# Arenas Didn't Sign With Us Because Of Coin Toss



## arenas809 (Feb 13, 2003)

http://www.washingtonpost.com/wp-dyn/articles/A36032-2003Sep6.html

Clippers were heads, Washington was tails, Heads won 8 out of 10 times, but Gilbert goes "against the grain", so he chose Washington.


----------



## Scinos (Jun 10, 2003)

> Originally posted by <b>arenas809</b>!
> http://www.washingtonpost.com/wp-dyn/articles/A36032-2003Sep6.html
> 
> Clippers were heads, Washington was tails, Heads won 8 out of 10 times, but Gilbert goes "against the grain", so he chose Washington.


lol...the Clippers won the coin toss, but he still chose the Wizards ? weird...

He was probably like "damn...the Clippers ?...I'll just choose Washington anyway..."


----------



## Im The One (Sep 1, 2002)

LMAO. That just shows what happens even when the Clips do get a break. I bet that extra couple of million had something to do with his decision too.


----------



## RoddneyThaRippa (Jun 28, 2003)

> Originally posted by <b>Im The One</b>!
> LMAO. That just shows what happens even when the Clips do get a break. I bet that extra couple of million had something to do with his decision too.


Quit *****ing. You guys get breaks all the time, stockpiling incredible talent. It is your management who doesn't do anything with it. Don't blame it on luck.


----------



## Im The One (Sep 1, 2002)

> Originally posted by <b>RoddneyThaRippa</b>!
> 
> 
> Quit *****ing. You guys get breaks all the time, stockpiling incredible talent. It is your management who doesn't do anything with it. Don't blame it on luck.


Whos *****ing? I'm laughing

and dont ever disrespect the Don or the mob will come after you 
:mob:


----------



## antibody (Apr 4, 2003)

> Originally posted by <b>RoddneyThaRippa</b>!
> It is your management who doesn't do anything with it. Don't blame it on luck.


I'd have to agree here. The Clipps have had numerous opportunities to right the ship down there over the years...top picks after top picks. The team management has been a joke and probably the worst in the NBA. Maybe it's more than that, I really don't know.


----------



## Natty Dreadlockz (Jul 21, 2003)

> I'd have to agree here. The Clipps have had numerous opportunities to right the ship down there over the years...top picks after top picks. The team management has been a joke and probably the worst in the NBA. Maybe it's more than that, I really don't know.
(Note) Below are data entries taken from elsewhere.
Lemma lookup_nth_error {A : Type} (l : list A) (i : Z) (x : A) :
  lookup l i = Some x -> 0 <= i /\ nth_error l (Z.to_nat i) = Some x.
Proof.
  unfold lookup. destruct (Z.ltb_spec i 0) as [L | L];
    [ discriminate | auto ].
Qed.

(** X13. With a non-empty route the position shown is always the route
    point at [currentIndex], never a fallback; with an empty route it is
    the initial centre, without a timestamp. *)
Theorem currentPosition_tracks_index (s : AppState) :
  reachable s ->
  (routeData s <> [] ->
   lookup (routeData s) (currentIndex s) =
   Some (currentPosition (routeData s) (currentIndex s))) /\
  (routeData s = [] ->
   currentPosition (routeData s) (currentIndex s) =
   mkWaypoint (fst INITIAL_CENTER) (snd INITIAL_CENTER) None).
Proof.
  intros Hr. split.
  - intros Hne.
    destruct (reachable_Inv s Hr) as [(_ & _ & D3 & D4) _].
    destruct (proj2 (lookup_Some_iff (routeData s) (currentIndex s)))
      as [p Hp]; [ split; [ exact D3 | exact (D4 Hne) ] | ].
    unfold currentPosition. rewrite Hp. reflexivity.
  - intros E. rewrite E. unfold currentPosition. rewrite !lookup_nil.
    reflexivity.
Qed.

(** X14. With a non-empty route the travelled path has [currentIndex + 1]
    points, is the beginning of the full route, ends at the position
    shown, and is the whole route at the last index. *)
Theorem traveledRouteCoords_prefix (s : AppState) :
  reachable s -> routeData s <> [] ->
  let traveled := traveledRouteCoords (routeData s) (currentIndex s) in
  Z.of_nat (List.length traveled) = currentIndex s + 1 /\
  (exists rest, fullRouteCoords (routeData s) = traveled ++ rest) /\
  (exists before,
      traveled = before ++ [markerPosition (routeData s) (currentIndex s)]) /\
  (currentIndex s = len (routeData s) - 1 ->
   traveled = fullRouteCoords (routeData s)).
Proof.
  intros Hr Hne traveled.
  destruct (reachable_Inv s Hr) as [(_ & _ & D3 & D4) _].
  specialize (D4 Hne).
  assert (Hi : 0 <= currentIndex s <= len (routeData s) - 1) by lia.
  destruct (proj2 (lookup_Some_iff (routeData s) (currentIndex s)) Hi)
    as [p Hp].
  destruct (lookup_nth_error _ _ _ Hp) as [_ Hnth].
  assert (Et : traveled =
               map coords (firstn (S (Z.to_nat (currentIndex s))) (routeData s))).
  { unfold traveled, traveledRouteCoords. rewrite slice_upto by exact Hi.
    reflexivity. }
  repeat apply conj.
  - rewrite Et, length_map, length_firstn. unfold len in Hi. lia.
  - exists (map coords (skipn (S (Z.to_nat (currentIndex s))) (routeData s))).
    rewrite Et, <- map_app, firstn_skipn. reflexivity.
  - exists (map coords (firstn (Z.to_nat (currentIndex s)) (routeData s))).
    rewrite Et, (firstn_snoc _ _ _ Hnth), map_app. simpl.
    unfold markerPosition, currentPosition. rewrite Hp. reflexivity.
  - intros Elast. rewrite Et. unfold fullRouteCoords.
    rewrite firstn_all2; [ reflexivity | ]. unfold len in Elast. lia.
Qed.
(** * The event-log client of rainbond: manager, handles and loggers

    A shallow embedding of [pkg/event/manager.go].  The manager keeps a
    registry of loggers (one per event id), a registry of handles (one per
    event-log server), the list of servers, the set of servers found
    abnormal and the round-robin cursor [qos].  Every method of the manager
    runs under the manager's lock, so a method is one atomic step on the
    state. *)

From Stdlib Require Import ZArith String.
From stdpp Require Import base option list gmap strings.

#[local] Set Warnings "-clear-no-such-hyp".

Local Open Scope string_scope.
Local Open Scope nat_scope.
Local Open Scope list_scope.

(** ** Go values *)

(** A channel value is the identity of a channel made by [make]; [None] in
    a [option chan] is the nil channel.  A [*logger] is an address in the
    store of logger objects, a [map[string]string] handed to a logger is an
    address in the caller's store of maps. *)
Abbreviation chan := nat.
Abbreviation ptr := nat.
Abbreviation bytes := (list Byte.byte).

Inductive error := ErrDiscover | ErrConnect | ErrLogStream.

Inductive panic :=
  | NilDereference
  | IndexOutOfRange
  | DivideByZero
  | NilMapWrite
  | CloseOfClosedChannel.

Inductive result (A : Type) : Type :=
  | Ok (a : A)
  | Panic (p : panic).
Arguments Ok {A} a.
Arguments Panic {A} p.

#[global] Instance result_ret : MRet result := fun A a => Ok a.
#[global] Instance result_bind : MBind result := fun A B f r =>
  match r with
  | Ok a => f a
  | Panic p => Panic p
  end.

Fixpoint foldM {A S : Type} (f : A → S → result S) (l : list A) (s : S) : result S :=
  match l with
  | [] => Ok s
  | x :: l' => s' ← f x s; foldM f l' s'
  end.

(** int32 arithmetic: the value of a mathematical integer after it is
    stored in an [int32]. *)
Definition wrap32 (z : Z) : Z := ((z + 2 ^ 31) `mod` 2 ^ 32 - 2 ^ 31)%Z.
I'll put it like this... Management hasn't alway's picked the best talent available wit their abundance of #1st round picks... It's a gamble that we often lost... So when those #1st round picks rook contracts are up they bolt for more loot... Do I blame management for not give'n fat *** contracts to Brent Barry(95)..Mo Taylor(97)..Derrick Anderson(97)..Loy Vaught(90)..Benoit Benjamin(85)..Danny Manning(88)..Rodney Rodgers(93)..Soft Chew Kandi(98)..Reggie Williams(87)..Lamond Murray(94)..Bo Kimble(90)..Joe Wolf(87)..Ken Norman(87)..Hershey Hawkins(88)..Danny Ferry(89)..LeRon Ellis(91)..Randy Woods(92)..Terry Dehere(93)..Greg Minor(94)..Lorenzen Wright(96)..Brian Skinner(98) and Elmore Spencer(92)?... HELL NO... Do you?... The only moves I can say I was pissed bout since I been followin the Clipps(since birth-79-it seems) is Odom..McInnis..Pike..Miles and McDyess... Sorry for take'n this back to 85... But our picks have mostly been ****... Peace


----------



## dukeballer25 (Aug 26, 2003)

damn, what was the point of the coin toss?
lol


----------



## Ben1 (May 20, 2003)

I do this coin toss stuff sometimes too, even though I've made up my mind already. 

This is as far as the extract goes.